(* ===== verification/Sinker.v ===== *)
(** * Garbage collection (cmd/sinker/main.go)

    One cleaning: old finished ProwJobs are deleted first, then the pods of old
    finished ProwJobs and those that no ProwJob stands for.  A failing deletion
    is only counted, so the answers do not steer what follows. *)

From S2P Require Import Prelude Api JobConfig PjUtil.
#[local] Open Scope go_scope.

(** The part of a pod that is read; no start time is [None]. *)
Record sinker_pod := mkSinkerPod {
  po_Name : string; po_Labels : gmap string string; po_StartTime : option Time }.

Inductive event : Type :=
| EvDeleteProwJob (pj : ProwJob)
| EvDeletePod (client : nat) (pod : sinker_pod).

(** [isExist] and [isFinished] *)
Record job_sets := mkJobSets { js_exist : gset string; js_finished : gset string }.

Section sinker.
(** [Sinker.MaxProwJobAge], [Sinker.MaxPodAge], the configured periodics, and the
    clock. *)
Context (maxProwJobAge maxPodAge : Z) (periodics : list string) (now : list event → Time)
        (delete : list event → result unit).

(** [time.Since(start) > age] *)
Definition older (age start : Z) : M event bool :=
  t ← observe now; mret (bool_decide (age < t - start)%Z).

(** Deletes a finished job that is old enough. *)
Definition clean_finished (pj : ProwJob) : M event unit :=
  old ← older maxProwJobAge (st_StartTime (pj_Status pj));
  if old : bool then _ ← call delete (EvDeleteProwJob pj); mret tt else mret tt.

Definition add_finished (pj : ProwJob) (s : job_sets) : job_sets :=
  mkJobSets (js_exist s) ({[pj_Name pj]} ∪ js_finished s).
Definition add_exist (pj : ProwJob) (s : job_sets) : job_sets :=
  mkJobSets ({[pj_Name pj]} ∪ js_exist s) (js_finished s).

...

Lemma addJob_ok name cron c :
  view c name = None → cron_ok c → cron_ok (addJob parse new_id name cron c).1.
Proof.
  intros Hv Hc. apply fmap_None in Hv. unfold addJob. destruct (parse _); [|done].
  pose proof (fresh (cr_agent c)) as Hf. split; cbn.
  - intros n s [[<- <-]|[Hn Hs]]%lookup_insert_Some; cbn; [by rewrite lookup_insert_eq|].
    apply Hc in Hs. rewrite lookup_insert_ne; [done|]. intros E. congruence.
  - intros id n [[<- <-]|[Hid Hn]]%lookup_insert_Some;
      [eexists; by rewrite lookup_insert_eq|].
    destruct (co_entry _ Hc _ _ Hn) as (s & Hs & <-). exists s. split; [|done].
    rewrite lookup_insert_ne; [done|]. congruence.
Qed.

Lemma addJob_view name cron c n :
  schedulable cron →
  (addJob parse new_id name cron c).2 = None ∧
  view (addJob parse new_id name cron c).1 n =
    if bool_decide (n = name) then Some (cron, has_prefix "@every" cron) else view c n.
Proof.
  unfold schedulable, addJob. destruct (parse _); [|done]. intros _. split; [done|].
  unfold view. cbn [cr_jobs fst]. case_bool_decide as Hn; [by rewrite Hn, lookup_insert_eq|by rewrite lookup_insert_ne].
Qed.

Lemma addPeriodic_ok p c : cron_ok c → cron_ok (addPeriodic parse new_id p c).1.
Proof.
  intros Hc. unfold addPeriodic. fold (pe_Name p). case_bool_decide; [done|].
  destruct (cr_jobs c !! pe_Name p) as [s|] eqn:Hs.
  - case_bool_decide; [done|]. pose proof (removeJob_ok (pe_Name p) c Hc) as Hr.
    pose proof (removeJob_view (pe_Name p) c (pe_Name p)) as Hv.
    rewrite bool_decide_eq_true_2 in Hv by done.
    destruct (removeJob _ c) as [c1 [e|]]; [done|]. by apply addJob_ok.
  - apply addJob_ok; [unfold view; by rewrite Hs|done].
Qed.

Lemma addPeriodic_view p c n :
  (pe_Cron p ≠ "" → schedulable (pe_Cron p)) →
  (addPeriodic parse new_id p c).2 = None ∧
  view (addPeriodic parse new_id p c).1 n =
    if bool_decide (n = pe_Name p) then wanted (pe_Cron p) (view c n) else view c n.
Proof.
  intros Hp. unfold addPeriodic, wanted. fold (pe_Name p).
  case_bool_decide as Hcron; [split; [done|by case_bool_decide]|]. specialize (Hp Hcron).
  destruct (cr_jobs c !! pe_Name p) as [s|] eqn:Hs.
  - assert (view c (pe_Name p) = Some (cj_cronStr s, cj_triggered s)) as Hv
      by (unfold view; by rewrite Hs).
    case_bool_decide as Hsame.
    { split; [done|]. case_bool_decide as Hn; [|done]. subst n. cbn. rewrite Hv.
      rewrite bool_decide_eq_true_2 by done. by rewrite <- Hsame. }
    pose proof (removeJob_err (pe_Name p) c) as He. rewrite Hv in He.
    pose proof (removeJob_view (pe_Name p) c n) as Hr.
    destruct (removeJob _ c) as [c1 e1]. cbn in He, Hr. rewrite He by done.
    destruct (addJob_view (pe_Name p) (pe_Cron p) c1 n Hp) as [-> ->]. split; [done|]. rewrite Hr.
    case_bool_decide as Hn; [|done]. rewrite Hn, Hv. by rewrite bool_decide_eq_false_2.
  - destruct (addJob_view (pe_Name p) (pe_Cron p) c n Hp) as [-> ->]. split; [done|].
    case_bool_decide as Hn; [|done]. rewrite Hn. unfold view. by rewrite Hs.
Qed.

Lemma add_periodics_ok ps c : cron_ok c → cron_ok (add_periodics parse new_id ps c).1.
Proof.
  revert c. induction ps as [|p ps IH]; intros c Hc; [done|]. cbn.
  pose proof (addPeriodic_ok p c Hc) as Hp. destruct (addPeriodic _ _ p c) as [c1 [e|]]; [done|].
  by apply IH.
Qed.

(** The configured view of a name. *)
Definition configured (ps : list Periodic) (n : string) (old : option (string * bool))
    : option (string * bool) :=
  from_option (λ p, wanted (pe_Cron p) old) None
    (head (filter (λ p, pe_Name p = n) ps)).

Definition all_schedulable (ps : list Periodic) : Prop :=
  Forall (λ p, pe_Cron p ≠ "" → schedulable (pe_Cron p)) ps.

* * *

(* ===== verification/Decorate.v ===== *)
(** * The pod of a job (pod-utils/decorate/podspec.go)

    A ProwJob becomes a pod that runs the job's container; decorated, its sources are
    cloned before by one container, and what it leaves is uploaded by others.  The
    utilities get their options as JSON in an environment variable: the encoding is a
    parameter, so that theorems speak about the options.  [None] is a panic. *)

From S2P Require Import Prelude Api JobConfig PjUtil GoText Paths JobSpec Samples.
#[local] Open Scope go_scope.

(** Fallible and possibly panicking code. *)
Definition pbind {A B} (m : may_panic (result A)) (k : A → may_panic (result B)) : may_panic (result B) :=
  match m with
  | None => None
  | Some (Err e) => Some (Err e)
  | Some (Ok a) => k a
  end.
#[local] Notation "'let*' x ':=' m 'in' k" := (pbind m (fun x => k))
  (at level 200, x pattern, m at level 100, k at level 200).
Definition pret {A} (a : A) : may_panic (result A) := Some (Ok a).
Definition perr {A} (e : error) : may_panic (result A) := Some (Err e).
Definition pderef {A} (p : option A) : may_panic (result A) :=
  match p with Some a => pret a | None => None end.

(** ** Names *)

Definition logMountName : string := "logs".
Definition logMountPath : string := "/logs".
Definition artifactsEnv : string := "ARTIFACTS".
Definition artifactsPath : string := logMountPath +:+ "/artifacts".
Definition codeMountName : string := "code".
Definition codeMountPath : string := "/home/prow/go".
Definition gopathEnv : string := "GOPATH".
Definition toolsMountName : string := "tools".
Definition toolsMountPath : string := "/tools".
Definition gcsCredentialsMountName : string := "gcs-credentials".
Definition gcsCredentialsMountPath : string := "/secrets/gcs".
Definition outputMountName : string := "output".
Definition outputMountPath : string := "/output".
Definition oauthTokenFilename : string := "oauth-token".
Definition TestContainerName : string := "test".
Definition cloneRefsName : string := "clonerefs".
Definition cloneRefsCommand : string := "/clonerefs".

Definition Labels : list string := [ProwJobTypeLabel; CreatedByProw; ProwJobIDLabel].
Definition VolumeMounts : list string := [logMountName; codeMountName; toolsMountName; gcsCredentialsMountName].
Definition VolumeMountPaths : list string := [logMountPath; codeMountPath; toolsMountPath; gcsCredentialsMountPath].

## [What is required]
All lines in the listing above from the line containing "(* ===== verification/Decorate.v ===== *)" to the line containing "utilities get their", inclusive, should be retyped exactly; no other lines should appear.

## [Task solution]
(* ===== verification/Decorate.v ===== *)
(** * The pod of a job (pod-utils/decorate/podspec.go)

    A ProwJob becomes a pod that runs the job's container; decorated, its sources are
    cloned before by one container, and what it leaves is uploaded by others.  The
    utilities get their options as JSON in an environment variable: the encoding is a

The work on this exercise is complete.